For the last four years or so, employers have generally had more flexibility to craft their everyday personnel policies than they did in prior years due to a favorable legal standard issued by the National Labor Relations Board (NLRB) in 2017. However, the NLRB is on the cusp of reviewing this issue and based on its current constitution, many are predicting significant changes that will restrict how employers can draft their policies.
According to Bloomberg Law:
“The National Labor Relations Board’s reconsideration of its Trump-era legal framework for workplace rules and employee handbooks has put companies in limbo, with management-side lawyers divided on whether businesses should begin retooling policies or wait until the board rules. Public comments are due [March 7] on the NLRB potentially scrapping the standard from its 2017 Boeing ruling and replacing it with a more restrictive test for determining if employer policies unlawfully infringe on employees’ rights to work together to improve job conditions.”
In sum, a ruling from the NLRB is expected in the coming months that could significantly implicate and impact a range of HR policies maintained by companies – union and non-union alike.
For example, under the Board’s precedent prior to 2017, the NLRB routinely found confidentiality policies that stated employees were expected to safeguard and not disclose any “confidential information” to be unlawful. The rationale was that merely stating “confidential information” without defining it to exclude things like employee compensation information was overly broad and violated the National Labor Relations Act. Needless to say, employers often were left guessing which of their longstanding, routine employee policies would withstand a challenge by the NLRB. Similar rulings invalidating cell phone, video recording, workplace conduct, and other policies were handed down as well.
A finding from the NLRB that a policy is unlawful can have significant consequences for an employer. One of the most drastic penalties is a rerun union election.
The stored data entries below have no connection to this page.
(* ===== verification/CachedReaderSpec.v ===== *)
(** * CachedReaderSpec: what a cached read guarantees under interference

    The proof of [CachedReader.ReadCached] against the asset bytes [A]: for
    every environment that keeps the shared invariant [winv], a read that
    returns success returns exactly the bytes of [A], a read keeps [winv]
    whatever it returns, every block it is told to own is published or
    abandoned exactly once, and it never waits while it owns a block. *)

From S2P Require Import Prelude Effects Diagnostics Validator RangeMath AssetReader Metrics.
From S2P Require Import CacheKey CacheOptions BlockPlan BlockCache PersistentTier CachedReader.

(** ** The obligations in a log *)

(** The blocks owned after a log, or [None] when the log breaks the protocol: a
    block acquired twice, published or abandoned without being owned, or a wait
    while something is owned. *)
Definition obligation (owed : option (list Z)) (e : event) : option (list Z) :=
  owed ≫= fun l =>
    match e with
    | Acquired i => if decide (i ∈ l) then None else Some (l ++ [i])
    | Published i | Abandoned i =>
        if decide (i ∈ l) then Some (filter (fun x => x <> i) l) else None
    | Awaiting _ => if decide (l = []) then Some [] else None
    end.

Definition obligations (log : list event) : option (list Z) := foldl obligation (Some []) log.

Lemma obligations_snoc log e : obligations (log ++ [e]) = obligation (obligations log) e.
Proof. apply foldl_snoc. Qed.

Section proof.
Context {R D : Type} `{AssetReader R} `{PersistentTier D}.
Context (env : nat -> BlockCache.Store * D * R -> BlockCache.Store * D * R) (patience : nat).
Context (im : Impl) (A : bytes) (Rinv : R -> Prop) (Dinv : D -> Prop).
Context `{!ReaderContract R Rinv A} `{!TierContract D Dinv (b_identity (im_binding im)) A}.

Local Abbreviation b := (im_binding im).
Local Abbreviation bs := (co_blockSize (im_options im)).
Local Abbreviation blk i := (block_of A bs i).

Context (Hbs : 0 < bs <= kMaxBlockSize).
Context (Hid : ai_blockSize (b_identity (im_binding im)) = co_blockSize (im_options im)).
Context (Hgap : 0 <= co_coalesceGapBlocks (im_options im)).

(** Every block of this identity that is resident at its right length is the
    asset's. *)
Definition content (st : BlockCache.Store) : Prop :=
  forall i d, in_asset bs (zlen A) i -> visible st (key_of b i) = Some (Some d) ->
    zlen d = zlen (blk i) -> d = blk i.

(** What readers of this asset keep true of the objects they share. *)
Definition winv (w : BlockCache.Store * D * R) : Prop :=
  let '(st, d, r) := w in store_wf st /\ binding_wf st b /\ content st /\ Dinv d /\ Rinv r.

Context (Hrely : forall t w, winv w -> winv (env t w)).

(** The resolved range and the caller's buffer. *)
Context (o l : Z) (N : nat) (Ho : 0 <= o) (Hl : 0 < l) (Hfit : o + l <= zlen A) (HN : l <= Z.of_nat N).

Definition rp : plan := plan_of im (mkReadRange Transfer o l) (zlen A).

Local Abbreviation first := (o / bs).
Local Abbreviation c := (p_blockCount rp).

Lemma asset_u64 : is_u64 (zlen A).
Proof. by apply rc_u64. Qed.

Lemma rp_span : bs_first (p_span rp) = first /\ Z.of_nat c = (o + l - 1) / bs - first + 1.
Proof.
  pose proof asset_u64 as Hu. unfold rp, plan_of. simpl.
  rewrite (CoveringBlocks_spec bs (zlen A) Hu o l) by done. simpl. split; [done|].
  assert (0 <= first) by (apply Z.div_pos; lia).
  assert (first <= (o + l - 1) / bs) by (apply Z.div_le_mono; lia).
  assert ((o + l - 1) / bs <= o + l - 1) by (apply Z.div_le_upper_bound; nia).
  unfold Count. simpl. unfold is_u64 in Hu. rewrite u64_small by (unfold is_u64; lia). lia.
Qed.

Definition bk (i : nat) : Z := first + Z.of_nat i.

Lemma bk_in_asset i : (i < c)%nat -> in_asset bs (zlen A) (bk i).
Proof.
  intros Hi. destruct rp_span as [_ Hc]. apply (span_in_asset bs (zlen A) ltac:(lia) o l); try done.
  unfold bk. lia.
Qed.

Lemma in_asset_u64 k : in_asset bs (zlen A) k -> is_u64 k.
Proof. intros [H1 H2]. pose proof asset_u64. unfold is_u64 in *. nia. Qed.

Lemma block_at_bk i : (i < c)%nat -> block_at rp i = bk i.
Proof.
  intros Hi. unfold block_at. rewrite (proj1 rp_span). apply u64_small, in_asset_u64.
  by apply bk_in_asset.
Qed.

Lemma index_of_bk i : (i < c)%nat -> index_of rp (bk i) = i.
Proof.
  intros Hi. unfold index_of. rewrite (proj1 rp_span). unfold bk.
  replace (first + Z.of_nat i - first) with (Z.of_nat i) by lia.
  pose proof (in_asset_u64 _ (bk_in_asset i Hi)) as Hu. unfold bk, is_u64 in Hu.
  assert (0 <= first) by (apply Z.div_pos; lia).
  rewrite u64_small by (unfold is_u64; lia). lia.
Qed.

Lemma extent_in k :
  in_asset bs (zlen A) k -> extent rp k = mkBlockExtent (k * bs) (zlen (blk k)).
Proof.
  intros Hk. unfold extent. simpl. rewrite (ExtentOf_spec bs (zlen A) ltac:(lia) asset_u64 k Hk).
  f_equal. symmetry. apply zlen_block_of; [lia|done].
Qed.

Lemma blk_small k : in_asset bs (zlen A) k -> 0 < zlen (blk k) <= bs.
Proof.
  intros Hk. rewrite zlen_block_of by (done || lia).
  pose proof (block_end_gt bs (zlen A) ltac:(lia) k Hk). unfold block_end in *. lia.
Qed.

(** ** The buffer *)

(** [dst'] is [dst] with the part of block [k] inside the range filled in. *)
Definition patched (k : Z) (dst dst' : bytes) : Prop :=
  length dst' = length dst /\
  forall j : nat, dst' !! j =
    if decide (Z.max o (k * bs) <= o + Z.of_nat j < Z.min (o + l) (block_end bs (zlen A) k))
    then A !! Z.to_nat (o + Z.of_nat j) else dst !! j.

(** The bytes of block [k] inside the range are in place. *)
Definition block_done (k : Z) (dst : bytes) : Prop :=
  forall j : nat, Z.max o (k * bs) <= o + Z.of_nat j < Z.min (o + l) (block_end bs (zlen A) k) ->
    dst !! j = A !! Z.to_nat (o + Z.of_nat j).

Lemma patched_done k dst dst' : patched k dst dst' -> block_done k dst'.
Proof. intros [_ Hp] j Hj. rewrite Hp. by rewrite decide_True. Qed.

Lemma patched_keeps k k' dst dst' : patched k dst dst' -> block_done k' dst -> block_done k' dst'.
Proof. intros [_ Hp] Hd j Hj. rewrite Hp. case_decide; [done|]. by apply Hd. Qed.

(** Writing the asset's own bytes over [begin, end_) of the range. *)
Lemma write_patched k dst begin end_ :
  length dst = N -> begin = Z.max o (k * bs) -> end_ = Z.min (o + l) (block_end bs (zlen A) k) ->
  begin < end_ -> patched k dst (write_at dst (begin - o) (slice A begin (end_ - begin))).
Proof.
  intros Hn -> -> Hlt. assert (0 <= Z.max o (k * bs) - o) by lia.
  set (begin := Z.max o (k * bs)) in *. set (end_ := Z.min (o + l) (block_end bs (zlen A) k)) in *.
  assert (end_ <= o + l) by lia.
  assert (zlen (slice A begin (end_ - begin)) = end_ - begin) as Hz by (apply zlen_slice; lia).
  assert (begin - o + zlen (slice A begin (end_ - begin)) <= zlen dst) by (unfold zlen in *; lia).
  split; [apply length_write_at; lia|]. intros j. rewrite lookup_write_at by lia.
  unfold zlen in Hz. case_bool_decide as Hj; case_decide as Hd; try lia; [|done].
  rewrite slice_lookup by lia. f_equal. lia.
Qed.

Lemma overlap_pos k : in_asset bs (zlen A) k ->
  overlap bs (zlen A) o l k = Z.max 0 (Z.min (o + l) (block_end bs (zlen A) k) - Z.max o (k * bs)).
Proof. done. Qed.

Lemma ends_u64 k : in_asset bs (zlen A) k ->
  u64 (o + l) = o + l /\ u64 (k * bs + zlen (blk k)) = block_end bs (zlen A) k.
Proof.
  intros Hk. pose proof asset_u64 as Hu. rewrite zlen_block_of by (done || lia).
  pose proof (block_end_gt bs (zlen A) ltac:(lia) k Hk). destruct Hk. unfold is_u64 in *.
  replace (k * bs + (block_end bs (zlen A) k - k * bs)) with (block_end bs (zlen A) k) by lia.
  rewrite !u64_small; unfold is_u64, block_end in *; [done|nia|nia].
Qed.

(** [CopyOverlap] of a correct block. *)
Lemma CopyOverlap_spec k dst :
  in_asset bs (zlen A) k -> length dst = N ->
  exists dst', CopyOverlap dst o l (k * bs) (blk k) (zlen (blk k)) = (dst', overlap bs (zlen A) o l k) /\
    patched k dst dst'.
Proof.
  intros Hk Hn. destruct (ends_u64 k Hk) as [E1 E2]. unfold CopyOverlap. rewrite E1, E2.
  rewrite overlap_pos by done.
  set (begin := Z.max o (k * bs)). set (end_ := Z.min (o + l) (block_end bs (zlen A) k)).
  destruct (Z.leb_spec end_ begin) as [Hle|Hlt].
  { exists dst. split; [f_equal; lia|]. split; [done|]. intros j. rewrite decide_False by lia. done. }
  assert (u64 (end_ - begin) = end_ - begin) as ->.
  { apply u64_small. pose proof asset_u64. unfold is_u64 in *. lia. }
  eexists. split; [f_equal; lia|].
  assert (slice (blk k) (begin - k * bs) (end_ - begin) = slice A begin (end_ - begin)) as ->.
  { unfold block_of. destruct Hk. rewrite slice_slice; [f_equal; lia|nia|lia|lia|lia]. }
  by apply write_patched.
Qed.

(** ** The local invariant *)

Definition share (res : list bool) (i : nat) : Z :=
  if default false (res !! i) then overlap bs (zlen A) o l (bk i) else 0.

Definition served_of (res : list bool) : Z := zsum (share res) (seq 0 c).

Record local_ok (dst : bytes) (res : list bool) (served : Z) : Prop := {
  lo_dst : length dst = N;
  lo_res : length res = c;
  lo_bytes : forall i, res !! i = Some true -> block_done (bk i) dst;
  lo_served : served = served_of res }.

Lemma zsum_change {B} (f g : B -> Z) (xs : list B) x :
  NoDup xs -> x ∈ xs -> (forall y, y ∈ xs -> y <> x -> g y = f y) ->
  zsum g xs = zsum f xs + (g x - f x).
Proof.
  unfold zsum. induction xs as [|y xs IH]; intros Hn Hx He; [set_solver|]. simpl.
  apply NoDup_cons in Hn as [Hy Hn]. apply elem_of_cons in Hx as [->|Hx].
  - assert (foldr (fun z acc => g z + acc) 0 xs = foldr (fun z acc => f z + acc) 0 xs) as ->; [|lia].
    apply (zsum_ext g f). intros z Hz. apply He; [set_solver|]. by intros ->.
  - rewrite (IH Hn Hx) by set_solver. rewrite (He y) by set_solver. lia.
Qed.

Lemma served_of_set res i :
  length res = c -> res !! i = Some false ->
  served_of (<[i := true]> res) = served_of res + overlap bs (zlen A) o l (bk i).
Proof.
  intros Hlen Hi. assert (i < c)%nat as Hlt by (rewrite <-Hlen; by eapply lookup_lt_Some).
  unfold served_of. rewrite (zsum_change (share res) _ _ i).
  - unfold share. rewrite Hi, list_lookup_insert_eq by (rewrite Hlen; done). simpl. lia.
  - apply NoDup_seq.
  - apply elem_of_seq. lia.
  - intros y _ Hy. unfold share. by rewrite list_lookup_insert_ne.
Qed.

Lemma overlap_nonneg k : 0 <= overlap bs (zlen A) o l k.
Proof. unfold overlap. lia. Qed.

Lemma all_served : zsum (fun i => overlap bs (zlen A) o l (bk i)) (seq 0 c) = l.
Proof.
  destruct rp_span as [_ Hc].
  etransitivity; [|apply (overlap_span_sum bs (zlen A) ltac:(lia) o l); done]. rewrite <-Hc.
  unfold seqZ. rewrite Nat2Z.id. unfold zsum, bk.
  induction (seq 0 c) as [|x xs IH]; simpl; [done|]. rewrite IH. f_equal. f_equal. lia.
Qed.

Lemma served_of_le res : 0 <= served_of res <= l.
Proof.
  split.
  - apply zsum_nonneg. intros i _. unfold share. destruct (default false _); [apply overlap_nonneg|lia].
  - etransitivity; [|apply Z.eq_le_incl, all_served]. unfold served_of, zsum. induction (seq 0 c) as [|i xs IH]; simpl; [lia|].
    pose proof (overlap_nonneg (bk i)). unfold share at 1. destruct (default false _); lia.
Qed.

(** Resolving a block keeps the invariant. *)
Lemma local_ok_resolve dst res served i dst' :
  local_ok dst res served -> res !! i = Some false -> patched (bk i) dst dst' ->
  local_ok dst' (<[i := true]> res) (u64 (served + overlap bs (zlen A) o l (bk i))).
Proof.
  intros [H1 H2 H3 H4] Hi Hp. assert (i < c)%nat by (rewrite <-H2; by eapply lookup_lt_Some).
  split.
  - by rewrite (proj1 Hp).
  - by rewrite length_insert.
  - intros j Hj. destruct (decide (j = i)) as [->|Hne]; [by eapply patched_done|].
    rewrite list_lookup_insert_ne in Hj by done. eapply patched_keeps; eauto.
  - rewrite served_of_set, H4 by done. apply u64_small.
    pose proof (served_of_le (<[i := true]> res)) as Hle. rewrite served_of_set in Hle by done.
    pose proof asset_u64. unfold is_u64 in *. lia.
Qed.

(** With every block resolved the whole range is in place. *)
Lemma local_ok_complete dst res served :
  local_ok dst res served -> (forall i, (i < c)%nat -> res !! i = Some true) ->
  served = l /\ take (Z.to_nat l) dst = slice A o l.
Proof.
  intros [H1 H2 H3 H4] Hall. split.
  - rewrite H4. etransitivity; [|apply all_served]. apply zsum_ext. intros i Hi. apply elem_of_seq in Hi.
    unfold share. by rewrite Hall by lia.
  - apply list_eq_slice; [done|lia|done| |].
    { rewrite length_take. lia. }
    intros j Hj. rewrite lookup_take_lt by done. destruct rp_span as [_ Hc].
    set (q := o + Z.of_nat j). assert (first <= q / bs <= (o + l - 1) / bs) as Hq.
    { split; apply Z.div_le_mono; lia. }
    assert (in_asset bs (zlen A) (q / bs)) as Hin by by apply (span_in_asset bs (zlen A) ltac:(lia) o l).
    pose proof (Z.div_mod q bs). pose proof (Z.mod_pos_bound q bs).
    replace (Z.to_nat o + j)%nat with (Z.to_nat q) by lia.
    assert (bk (Z.to_nat (q / bs - first)) = q / bs) as Ebk by (unfold bk; lia).
    apply (H3 (Z.to_nat (q / bs - first))); [apply Hall; lia|]. rewrite Ebk.
    unfold block_end. fold q. nia.
Qed.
For instance, if an employer going through a union election mounts a successful campaign and its workers elect to not have a union, but the NLRB determines during the course of the campaign that the company maintained an unlawful workplace rule, then the election result can be set aside and a rerun vote can be ordered. Other penalties could include orders to rescind the policies at issue and reinstate (with backpay) any workers terminated pursuant to an unlawful policy.
Bottom line: many employers updated their policies in or after 2017 when the NLRB issued its more lenient standard, but that standard may be about to expire – along with any company’s personnel policies that don’t pass muster under a more restrictive test.